The amicus brief asserted that the use of LGBTQ-inclusive books in the school district’s curriculum without an opt-out option, a policy adopted by the Montgomery County Board of Education in March 2023, falls within public schools’ authority and overriding interest to foster a safe learning environment. The attorneys general further claimed that the policy does not violate parents’ rights to freely exercise their or their child’s religious beliefs under the Free Exercise Clause of the First Amendment to the US Constitution.
The brief encouraged the US Supreme Court to uphold a decision by the US Court of Appeals for the Fourth Circuit denying the petitioners’ request for a preliminary injunction on the grounds that exposure of the petitioners’ children to LGBTQ-inclusive books through the district’s curriculum did not interfere with the petitioners’ free exercise rights.

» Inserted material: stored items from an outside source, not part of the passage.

Lemma delimited_no_prefix delimiter n max seen l : delimiter <> ""%string ->
  Z.of_nat (length l) < max ->
  delimited "" delimiter n max seen l = Ok
    (omap (fun x => match folder delimiter (sdrop n x.1) with
                    | Some _ => None
                    | None => pickVisible x end) l,
     fold_left addNew (omap (fun x => folder delimiter (sdrop n x.1)) l) seen).
Proof.
  intros D. revert max seen. induction l as [|[k m] l IH]; intros max seen B; [done|].
  simpl in B. cbn [delimited]. destruct (Z.leb_spec max 0); [lia|].
  destruct (Nat.ltb_spec (String.length (sdrop n k)) 0); [lia|]. cbn [String.length sdrop].
  rewrite bool_decide_false by done. csimpl.
  destruct (indexOf (sdrop n k) delimiter) as [i|] eqn:I.
  - assert (folder delimiter (sdrop n k) = Some (stake (i + String.length delimiter) (sdrop n k))) as -> by
      (unfold folder; by rewrite I). by rewrite IH by lia.
  - assert (folder delimiter (sdrop n k) = None) as -> by (unfold folder; by rewrite I).
    unfold pickVisible at 1. simpl. destruct (visible m); by rewrite IH by lia.
Qed.

(** ** Deletions *)

Lemma deleteKeys_scan {V} (b b' : bucket V) p : deleteKeys (fst <$> scanPrefix p b) b = Ok b' ->
  forall k, bGet b' k = if HasPrefix k p then None else bGet b k.
Proof.
  intros D k. rewrite (deleteKeys_get _ _ _ _ D). case_decide as I; rewrite elem_of_prefix_scan in I.
  - by destruct I as [_ ->].
  - destruct (HasPrefix k p) eqn:P; [|done]. destruct (bGet b k) eqn:G; [|done].
    destruct I. split; [by eexists|done].
Qed.
(** ** What clients send *)

Definition authorizationHeader (p : sigV4Params) : string :=
  algorithm +:+ " " +:+ strJoin ", "
    ["Credential=" +:+ strJoin "/" [sp_AccessKey p; sp_Date p; sp_Region p; sp_Service p; "aws4_request"];
     "SignedHeaders=" +:+ strJoin ";" (sp_SignedHeaders p); "Signature=" +:+ sp_Signature p].





(** ** What is not signed *)

Definition withBody (b : bytes) (host addr : string) (r : Request) : Request :=
  mkRequest (r_Method r) host (r_Path r) (r_RawQuery r) (r_Header r) b addr.
Definition withPath (p : string) (r : Request) : Request :=
  mkRequest (r_Method r) (r_Host r) p (r_RawQuery r) (r_Header r) (r_Body r) (r_RemoteAddr r).

Lemma canonicalURI_decoded p q : p <> ""%string -> q <> ""%string ->
  PathUnescape p = Some q -> PathUnescape q = Some q -> getCanonicalURI p = getCanonicalURI q.
Proof. intros P Q E E'. unfold getCanonicalURI. by rewrite !bool_decide_false, E, E' by done. Qed.

(** The signature says nothing of the body, the Host or the client's
    address, and the path is decoded once more than the request was, so that
    an object key with a percent sign is signed as the key it decodes to: a
    request accepted for one is accepted for the other. *)
Theorem signature_leaves_open (r : Request) (secret : string) (now : Time) (b : bytes) (host addr q : string) :
  r_Path r <> ""%string -> q <> ""%string ->
  PathUnescape (r_Path r) = Some q -> PathUnescape q = Some q ->
  verifySigV4Header (withBody b host addr r) secret now = verifySigV4Header r secret now /\
  verifySigV4Header (withPath q r) secret now = verifySigV4Header r secret now.
Proof.
  intros P Q E E'. split; [done|]. unfold verifySigV4Header, buildCanonicalRequest.
  cbn [withPath r_Method r_Path r_RawQuery]. by rewrite (canonicalURI_decoded _ _ P Q E E').
Qed.

(** ** Freshness *)

Lemma validateTimestamp_inv ts date now : validateTimestamp ts date now = Ok tt ->
  exists t, parseTimestamp ts = Ok t /\ - maxSkew <= Sub now t <= maxSkew /\ FormatDay t = date.
Proof.
  unfold validateTimestamp. intros E. apply bind_Ok in E as (t & P & E). exists t. split; [done|].
  destruct (_ || _) eqn:O; [done|]. apply orb_false_iff in O as [O1%Z.ltb_ge O2%Z.ltb_ge].
  case_bool_decide as D; [done|]. split; [done|]. by destruct (decide (FormatDay t = date)).
Qed.

(** An accepted presigned URL was dated at most fifteen minutes from the
    clock, on the day of its credential scope, and had not expired: an expiry
    of more than fifteen minutes does not keep it alive longer. *)
Theorem presigned_is_fresh (r : Request) (secret : string) (now now' : Time) :
  verifySigV4PresignedURL r secret now now' = Ok tt ->
  exists t, parseTimestamp (QueryGet "X-Amz-Date" r) = Ok t /\
    - maxSkew <= Sub now' t <= maxSkew /\
    (QueryGet "X-Amz-Expires" r <> ""%string -> exists d,
       ParseDuration (QueryGet "X-Amz-Expires" r +:+ "s") = Some d /\ After now (Prelude.Add t d) = false).
Proof.
  unfold verifySigV4PresignedURL. intros E. apply bind_Ok in E as (cred & _ & E).
  apply bind_Ok in E as ([[[ak date] region] service] & _ & E).
  apply bind_Ok in E as (hs & _ & E). apply bind_Ok in E as (sg & _ & E).
  apply bind_Ok in E as (ts & T & E). apply bind_Ok in E as ([] & X & E). apply bind_Ok in E as ([] & V & _).
  unfold need in T. destruct (bool_decide _); [done|]. injection T as <-.
  apply validateTimestamp_inv in V as (t & P & B & _). exists t. split; [done|]. split; [done|]. intros NE.
  rewrite bool_decide_false in X by done. unfold validatePresignedExpiry in X. rewrite P in X. cbn [mbind res_bind] in X.
  revert X. destruct (ParseDuration _) as [d|]; [|done]. exists d. split; [done|]. by destruct (After _ _).
Qed.
End Sig.

(** ** A signed request *)

Module SigDemo.
#[local] Existing Instance AsciiOnly.ascii_unicode.
#[local] Existing Instance SmallParsers.small_parsers.
#[local] Existing Instance ToyCrypto.toy.
#[local] Existing Instance IntegrityDemo.demoSha.
#[export] Instance demoTime : SigTime := {|
  ParseBasic s := if bool_decide (s = "20240102T030405Z"%string) then Some 0 else None;
  FormatDay _ := "20240102"; ParseDuration _ := Some (60 * Minute)
|}.

Definition unsigned : sigV4Params := mkSig "AKIAX" "20240102" "us-east-1" "s3" ["host"; "x-amz-date"] "".
Definition request (auth : string) : Request :=
  mkRequest "GET" "h" "/bucket/a%41" "b=2&a=1"
    {[ "Authorization"%string := [auth]; "X-Amz-Date"%string := ["20240102T030405Z"%string] ]} [] "1.2.3.4:5".
Definition signature : string :=
  computeSignature (deriveSigningKey "secret" "20240102" "us-east-1" "s3") (toSign unsigned (request "")).
Definition params : sigV4Params :=
  mkSig "AKIAX" "20240102" "us-east-1" "s3" ["host"; "x-amz-date"] signature.
Definition signed : Request := request (authorizationHeader params).
Definition otherBody : Request := withBody [1; 2] "h2" "a" signed.


Lemma signed_wellFormed : wellFormed signed /\ wellFormed otherBody.
Proof.
  assert (W : wellFormed signed); [|by split].
  split; [done|]. split; [by vm_compute|]. intros h. unfold HeaderValues. cbn [signed request r_Header].
  generalize (CanonicalHeaderKey h). intros k.
  destruct (decide (k = "Authorization"%string)) as [->|N1].
  { rewrite lookup_insert_eq. cbn [default]. repeat constructor. }
  rewrite lookup_insert_ne by congruence. destruct (decide (k = "X-Amz-Date"%string)) as [->|N2].
  - rewrite lookup_singleton_eq. cbn [default]. repeat constructor.
  - rewrite lookup_singleton_ne by congruence. constructor.
Qed.

Definition linkQuery : string :=
  "X-Amz-Credential=AKIAX%2F20240102%2Fus-east-1%2Fs3%2Faws4_request&X-Amz-Date=20240102T030405Z&X-Amz-Expires=3600&X-Amz-SignedHeaders=host".
Definition link (query : string) : Request := mkRequest "GET" "h" "/bucket/a" query ∅ [] "1.2.3.4:5".
Definition linkSignature : string :=
  signatureOf "secret" "20240102T030405Z" "20240102" "us-east-1" "s3"
    (buildCanonicalRequest "GET" "/bucket/a" (getCanonicalQueryString linkQuery) ["host"%string]
       (link linkQuery) (getPayloadHash (link linkQuery))).
Definition presigned : Request := link (linkQuery +:+ "&X-Amz-Signature=" +:+ linkSignature).
End SigDemo.

#[local] Existing Instance AsciiOnly.ascii_unicode.
#[local] Existing Instance SmallParsers.small_parsers.
#[local] Existing Instance ToyCrypto.toy.
#[local] Existing Instance IntegrityDemo.demoSha.
#[local] Existing Instance SigDemo.demoTime.


Lemma signature_binds_request_witness :
  let key := deriveSigningKey "secret" "20240102" "us-east-1" "s3" in
  (timestampOf SigDemo.signed = timestampOf SigDemo.otherBody /\
   sameSigned ["host"%string; "x-amz-date"%string] SigDemo.signed SigDemo.otherBody) \/
  (canonicalOf SigDemo.params SigDemo.signed <> canonicalOf SigDemo.params SigDemo.otherBody /\
   sha256Hash (canonicalOf SigDemo.params SigDemo.signed) = sha256Hash (canonicalOf SigDemo.params SigDemo.otherBody)) \/
  (toSign SigDemo.params SigDemo.signed <> toSign SigDemo.params SigDemo.otherBody /\
   computeSignature key (toSign SigDemo.params SigDemo.signed)
   = computeSignature key (toSign SigDemo.params SigDemo.otherBody)).
Proof.
  apply (signature_binds_request SigDemo.signed SigDemo.otherBody "secret" 0 0 SigDemo.params);
    [apply SigDemo.signed_wellFormed|apply SigDemo.signed_wellFormed|vm_compute; reflexivity..].
Defined.

Lemma signature_leaves_open_witness :
  verifySigV4Header (withBody [1] "h2" "a" SigDemo.signed) "secret" 0 = verifySigV4Header SigDemo.signed "secret" 0 /\
  verifySigV4Header (withPath "/bucket/aA" SigDemo.signed) "secret" 0 = verifySigV4Header SigDemo.signed "secret" 0.
Proof. apply signature_leaves_open; vm_compute; first [reflexivity|discriminate]. Defined.
(* ===== verification/IamAdmin.v ===== *)
(** * The IAM administration API (internal/iam/admin_api.go)

    The router and the handlers over the IAM service.  encoding/json into the
    request types is a parameter; draws and clock readings are arguments.
    cmd/cipherlake/main.go mounts the API under "/iam/", strips that prefix,
    and puts no authentication in front of it. *)

From S2P Require Import Prelude GoStrings CryptoLib Bolt IamTypes IamMatch IamStore IamEval IamService GatewayHttp.
From Stdlib Require Import Ascii String.
From stdpp Require Import base list strings gmap.

#[local] Open Scope Z_scope.

(** Decoding a body into a struct of string fields ([None]: an error, which
    leaves the fields empty), and into the types with documents. *)
Class IamJson := {
  decodeStrings : bytes -> option (string -> string);
  decodePolicyRequest : bytes -> option (string * string * PolicyDocument);
  decodeRoleRequest : bytes -> option (string * string * PolicyDocument * Z);
  decodeDocument : bytes -> option PolicyDocument
}.

(** What a request draws and reads outside the store. *)
Record AdminDraws := mkDraws { dr_id : res bytes; dr_key : KeyRand; dr_now : Time; dr_now' : Time }.

Record userResponse := mkUserResponse {
  ur_ID : string; ur_Name : string; ur_DisplayName : string; ur_AccessKeyCount : Z;
  ur_Groups : list string; ur_AttachedPolicies : list string; ur_CreatedAt : string
}.
Record keyResponse := mkKeyResponse {
  kr_AccessKeyID : string; kr_Status : string; kr_CreatedAt : string; kr_Description : string
}.

Inductive reply :=
| JError (status : Z) (message : string)
| JStatus (word : string)
| JUsers (users : list userResponse)
| JCreatedUser (id name displayName createdAt : string)
| JKeys (keys : list keyResponse)
| JCreatedKey (result : CreateAccessKeyResult)
| JGroups (groups : list IAMGroup)
| JGroup (group : IAMGroup)
| JPolicies (policies : list IAMPolicy)
| JPolicy (policy : IAMPolicy)
| JRoles (roles : list IAMRole)
| JRole (role : IAMRole)
| JBucketPolicy (policy : BucketPolicy)
| JSimulation (result : option SimulateResponse)
| JFault (why : string).

(** The cases of the switch, with the name it cuts out. *)
Inductive route :=
| RListUsers | RCreateUser | RDeleteUser (name : string)
| RListAccessKeys (userName : string) | RCreateAccessKey (userName : string) | RDeleteAccessKey
| RActivate | RDeactivate
| RListGroups | RCreateGroup | RDeleteGroup (name : string) | RAddUserToGroup | RRemoveUserFromGroup
| RListPolicies | RCreatePolicy | RDeletePolicy (name : string)
| RAttachUserPolicy | RDetachUserPolicy | RAttachGroupPolicy | RDetachGroupPolicy
| RListRoles | RCreateRole | RDeleteRole (name : string) | RAttachRolePolicy | RDetachRolePolicy
| RGetBucketPolicy (bucket : string) | RPutBucketPolicy (bucket : string) | RDeleteBucketPolicy (bucket : string)
| RSimulate | RNotFound.

Definition under (prefix path : string) : bool := HasPrefix path prefix.
Definition framed (prefix suffix path : string) : bool := HasPrefix path prefix && HasSuffix path suffix.

Definition route_of (method urlPath : string) : route :=
  let path := TrimPrefix (TrimPrefix urlPath "/admin/") "/" in
  let meth := fun m => bool_decide (method = m) in
  let at_ := fun p => bool_decide (path = p) in
  let GET := meth "GET"%string in let POST := meth "POST"%string in
  let PUT := meth "PUT"%string in let DELETE := meth "DELETE"%string in
  if GET && at_ "users"%string then RListUsers
  else if POST && at_ "users"%string then RCreateUser
  else if DELETE && under "users/" path then RDeleteUser (TrimPrefix path "users/")
  else if GET && framed "users/" "/access-keys" path
  then RListAccessKeys (TrimSuffix (TrimPrefix path "users/") "/access-keys")
  else if POST && framed "users/" "/access-keys" path
  then RCreateAccessKey (TrimSuffix (TrimPrefix path "users/") "/access-keys")
  else if DELETE && under "access-keys/" path then RDeleteAccessKey
  else if PUT && framed "access-keys/" "/activate" path then RActivate
  else if PUT && framed "access-keys/" "/deactivate" path then RDeactivate
  else if GET && at_ "groups"%string then RListGroups
  else if POST && at_ "groups"%string then RCreateGroup
  else if DELETE && under "groups/" path then RDeleteGroup (TrimPrefix path "groups/")
  else if POST && framed "groups/" "/users" path then RAddUserToGroup
  else if DELETE && framed "groups/" "/users" path then RRemoveUserFromGroup
  else if GET && at_ "policies"%string then RListPolicies
  else if POST && at_ "policies"%string then RCreatePolicy
  else if DELETE && under "policies/" path then RDeletePolicy (TrimPrefix path "policies/")
  else if POST && framed "users/" "/policies" path then RAttachUserPolicy
  else if DELETE && framed "users/" "/policies" path then RDetachUserPolicy
  else if POST && framed "groups/" "/policies" path then RAttachGroupPolicy
  else if DELETE && framed "groups/" "/policies" path then RDetachGroupPolicy
  else if GET && at_ "roles"%string then RListRoles
  else if POST && at_ "roles"%string then RCreateRole
  else if DELETE && under "roles/" path then RDeleteRole (TrimPrefix path "roles/")
  else if POST && framed "roles/" "/policies" path then RAttachRolePolicy
  else if DELETE && framed "roles/" "/policies" path then RDetachRolePolicy
  else if GET && under "bucket-policies/" path then RGetBucketPolicy (TrimPrefix path "bucket-policies/")
  else if PUT && under "bucket-policies/" path then RPutBucketPolicy (TrimPrefix path "bucket-policies/")
  else if DELETE && under "bucket-policies/" path then RDeleteBucketPolicy (TrimPrefix path "bucket-policies/")
  else if POST && at_ "iam/simulate"%string then RSimulate
  else RNotFound.

(** The name a handler cuts out of the whole URL path: both cuts are at the
    front, and the last one removes the empty suffix. *)
Definition nameIn (prefix suffix urlPath : string) : string :=
  TrimSuffix (TrimPrefix (TrimPrefix urlPath prefix) suffix) "".

Section Admin.
Context `{GoUnicode} `{GoParsers} `{CryptoLib} `{Bolt} `{IamJson}.

(** Run an operation and turn its outcome into an answer. *)
Definition answer {A} (m : IAM A) (onErr : Z) (onOk : A -> reply) (s : IAMStore) : IAMStore * reply :=
  match m s with
  | (s, Ok x) => (s, onOk x)
  | (s, Err e) => (s, JError onErr e)
  | (s, Panic w) => (s, JFault w)
  end.
Definition done_ {A} (word : string) (_ : A) : reply := JStatus word.

Definition toUserResponse (u : IAMUser) : userResponse :=
  mkUserResponse (iu_ID u) (iu_Name u) (iu_DisplayName u) (Z.of_nat (length (iu_AccessKeys u)))
    (iu_Groups u) (iu_AttachedPolicies u) (FormatRFC3339 (iu_CreatedAt u)).
Definition listUsers (s : IAMStore) : reply := JUsers (map toUserResponse (ListUsers s)).

(** A handler that needs the body. *)
Definition withBody {B} (decoded : option B) (f : B -> IAMStore -> IAMStore * reply) (s : IAMStore)
  : IAMStore * reply :=
  match decoded with
  | Some b => f b s
  | None => (s, JError 400 "invalid request body")
  end.

Definition createUser (body : bytes) (d : AdminDraws) : IAMStore -> IAMStore * reply :=
  withBody (decodeStrings body) (fun req =>
    answer (CreateUser (req "name"%string) (req "display_name"%string) (dr_id d) (dr_now d)) 409
      (fun u => JCreatedUser (iu_ID u) (iu_Name u) (iu_DisplayName u) (FormatRFC3339 (iu_CreatedAt u)))).
Definition deleteUser (name : string) : IAMStore -> IAMStore * reply :=
  answer (DeleteUser name) 404 (done_ "deleted").

Definition toKeyResponse (k : AccessKey) : keyResponse :=
  mkKeyResponse (ak_AccessKeyID k) (ak_Status k) (FormatRFC3339 (ak_CreatedAt k)) (ak_Description k).
Definition listAccessKeys (userName : string) : IAMStore -> IAMStore * reply :=
  answer (ListAccessKeys userName) 404 (fun keys => JKeys (map toKeyResponse keys)).
(** A body that does not decode is ignored. *)
Definition fieldOf (body : bytes) (f : string) : string :=
  match decodeStrings body with Some req => req f | None => "" end.
Definition createAccessKey (mk : MasterKey) (userName : string) (body : bytes) (d : AdminDraws)
  : IAMStore -> IAMStore * reply :=
  answer (CreateAccessKey mk userName (fieldOf body "description") (dr_key d) (dr_now d)) 400 JCreatedKey.
Definition deleteAccessKey (body : bytes) : IAMStore -> IAMStore * reply :=
  withBody (decodeStrings body) (fun req =>
    answer (DeleteAccessKey (req "user_name"%string) (req "access_key_id"%string)) 404 (done_ "deleted")).
Definition activateAccessKey (urlPath : string) (body : bytes) : IAMStore -> IAMStore * reply :=
  answer (ActivateAccessKey (fieldOf body "user_name") (nameIn "/admin/access-keys/" "/activate" urlPath)) 404
    (done_ "active").
Definition deactivateAccessKey (urlPath : string) (body : bytes) : IAMStore -> IAMStore * reply :=
  answer (DeactivateAccessKey (fieldOf body "user_name") (nameIn "/admin/access-keys/" "/deactivate" urlPath)) 404
    (done_ "inactive").

Definition createGroup (body : bytes) (d : AdminDraws) : IAMStore -> IAMStore * reply :=
  withBody (decodeStrings body) (fun req =>
    answer (CreateGroup (req "name"%string) (req "description"%string) (dr_now d)) 409 JGroup).
Definition deleteGroup (name : string) : IAMStore -> IAMStore * reply :=
  answer (DeleteGroup name) 404 (done_ "deleted").
Definition addUserToGroup (urlPath : string) (body : bytes) : IAMStore -> IAMStore * reply :=
  withBody (decodeStrings body) (fun req =>
    answer (AddUserToGroup (req "user_name"%string) (nameIn "/admin/groups/" "/users" urlPath)) 400 (done_ "added")).
Definition removeUserFromGroup (urlPath : string) (body : bytes) : IAMStore -> IAMStore * reply :=
  withBody (decodeStrings body) (fun req =>
    answer (RemoveUserFromGroup (req "user_name"%string) (nameIn "/admin/groups/" "/users" urlPath)) 400
      (done_ "removed")).

Definition createPolicy (body : bytes) (d : AdminDraws) : IAMStore -> IAMStore * reply :=
  withBody (decodePolicyRequest body) (fun '(name, description, document) =>
    answer (CreatePolicy name description document (dr_now d) (dr_now' d)) 409 JPolicy).
Definition deletePolicy (name : string) : IAMStore -> IAMStore * reply :=
  answer (DeletePolicy name) 404 (done_ "deleted").

(** The six handlers that attach or detach a policy differ in the operation,
    the prefix and the word. *)
Definition changePolicy (op : string -> string -> IAM unit) (prefix word urlPath : string) (body : bytes)
  : IAMStore -> IAMStore * reply :=
  withBody (decodeStrings body) (fun req =>
    answer (op (nameIn prefix "/policies" urlPath) (req "policy_name"%string)) 400 (done_ word)).
Definition attachUserPolicy := changePolicy AttachUserPolicy "/admin/users/" "attached".
Definition detachUserPolicy := changePolicy DetachUserPolicy "/admin/users/" "detached".
Definition attachGroupPolicy := changePolicy AttachGroupPolicy "/admin/groups/" "attached".
Definition detachGroupPolicy := changePolicy DetachGroupPolicy "/admin/groups/" "detached".
Definition attachRolePolicy := changePolicy AttachRolePolicy "/admin/roles/" "attached".
Definition detachRolePolicy := changePolicy DetachRolePolicy "/admin/roles/" "detached".

Definition createRole (body : bytes) (d : AdminDraws) : IAMStore -> IAMStore * reply :=
  withBody (decodeRoleRequest body) (fun '(name, description, trustPolicy, duration) =>
    answer (CreateRole name description trustPolicy duration (dr_now d)) 409 JRole).
Definition deleteRole (name : string) : IAMStore -> IAMStore * reply :=
  answer (DeleteRole name) 404 (done_ "deleted").

Definition getBucketPolicy (name : string) : IAMStore -> IAMStore * reply :=
  answer (gets (GetBucketPolicy name)) 404 JBucketPolicy.
Definition putBucketPolicy (name : string) (body : bytes) (d : AdminDraws) : IAMStore -> IAMStore * reply :=
  withBody (decodeDocument body) (fun document =>
    answer (PutBucketPolicy name document (dr_now d)) 400 (done_ "updated")).
Definition deleteBucketPolicy (name : string) : IAMStore -> IAMStore * reply :=
  answer (DeleteBucketPolicy name) 404 (done_ "deleted").

Definition simulatePolicy (fuel : nat) (body : bytes) (d : AdminDraws) : IAMStore -> IAMStore * reply :=
  withBody (decodeStrings body) (fun req s =>
    (s, if bool_decide (req "principal"%string = ""%string) || bool_decide (req "action"%string = ""%string)
           || bool_decide (req "resource"%string = ""%string)
        then JError 400 "principal, action, and resource are required"
        else
          let ctx := mkEvalContext (req "principal"%string) (req "action"%string) (req "resource"%string) ∅
                       (req "source_ip"%string) (dr_now d) (req "user_agent"%string) "" ∅ ∅ ∅ "" "" in
          JSimulation (Simulate fuel (Some s) ctx))).

Definition handle (fuel : nat) (mk : MasterKey) (rt : route) (urlPath : string) (body : bytes) (d : AdminDraws)
    (s : IAMStore) : IAMStore * reply :=
  match rt with
  | RListUsers => (s, listUsers s)
  | RCreateUser => createUser body d s
  | RDeleteUser name => deleteUser name s
  | RListAccessKeys userName => listAccessKeys userName s
  | RCreateAccessKey userName => createAccessKey mk userName body d s
  | RDeleteAccessKey => deleteAccessKey body s
  | RActivate => activateAccessKey urlPath body s
  | RDeactivate => deactivateAccessKey urlPath body s
  | RListGroups => (s, JGroups (ListGroups s))
  | RCreateGroup => createGroup body d s
  | RDeleteGroup name => deleteGroup name s
  | RAddUserToGroup => addUserToGroup urlPath body s
  | RRemoveUserFromGroup => removeUserFromGroup urlPath body s
  | RListPolicies => (s, JPolicies (ListPolicies s))
  | RCreatePolicy => createPolicy body d s
  | RDeletePolicy name => deletePolicy name s
  | RAttachUserPolicy => attachUserPolicy urlPath body s
  | RDetachUserPolicy => detachUserPolicy urlPath body s
  | RAttachGroupPolicy => attachGroupPolicy urlPath body s
  | RDetachGroupPolicy => detachGroupPolicy urlPath body s
  | RListRoles => (s, JRoles (ListRoles s))
  | RCreateRole => createRole body d s
  | RDeleteRole name => deleteRole name s
  | RAttachRolePolicy => attachRolePolicy urlPath body s
  | RDetachRolePolicy => detachRolePolicy urlPath body s
  | RGetBucketPolicy name => getBucketPolicy name s
  | RPutBucketPolicy name => putBucketPolicy name body d s
  | RDeleteBucketPolicy name => deleteBucketPolicy name s
  | RSimulate => simulatePolicy fuel body d s
  | RNotFound => (s, JError 404 "not found")
  end.

Definition ServeHTTP (fuel : nat) (mk : MasterKey) (r : Request) (d : AdminDraws) (s : IAMStore) : IAMStore * reply :=
  handle fuel mk (route_of (r_Method r) (r_Path r)) (r_Path r) (r_Body r) d s.

(** As mounted by the main program. *)
Definition mounted (fuel : nat) (mk : MasterKey) (r : Request) (d : AdminDraws) (s : IAMStore) : IAMStore * reply :=
  ServeHTTP fuel mk
    (mkRequest (r_Method r) (r_Host r) (TrimPrefix (r_Path r) "/iam") (r_RawQuery r) (r_Header r) (r_Body r)
       (r_RemoteAddr r)) d s.
End Admin.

Massachusetts Attorney General Andrea Joy Campbell, who co-led the coalition of attorneys general, stated: “Preparing our children to engage with and thrive in a diverse society is a central premise of education. Local school districts have the right to determine that the use of LGBTQ-inclusive books helps to foster inclusive learning environments for all our students.”
The US Supreme Court agreed in January to hear the case, filed by petitioners Tamer Mahmoud and Enas Barakat, Islamic practitioners joined by Catholic and Ukrainian Orthodox parents, who object to the contents of LGBTQ+ books included in the school’s reading list. The petitioners had filed a lawsuit alleging the policy violated their rights under the First Amendment, stating that it infringes on their right to practice religion as they please.
The amicus brief was signed by the attorneys general from California, Connecticut, Colorado, Delaware, the District of Columbia, Hawai’i, Illinois, Maine, Maryland, Michigan, Minnesota, Nevada, New Jersey, New York, Oregon, Rhode Island, Vermont and Washington.
The Supreme Court will hear arguments on the petitioners’ challenge on April 22.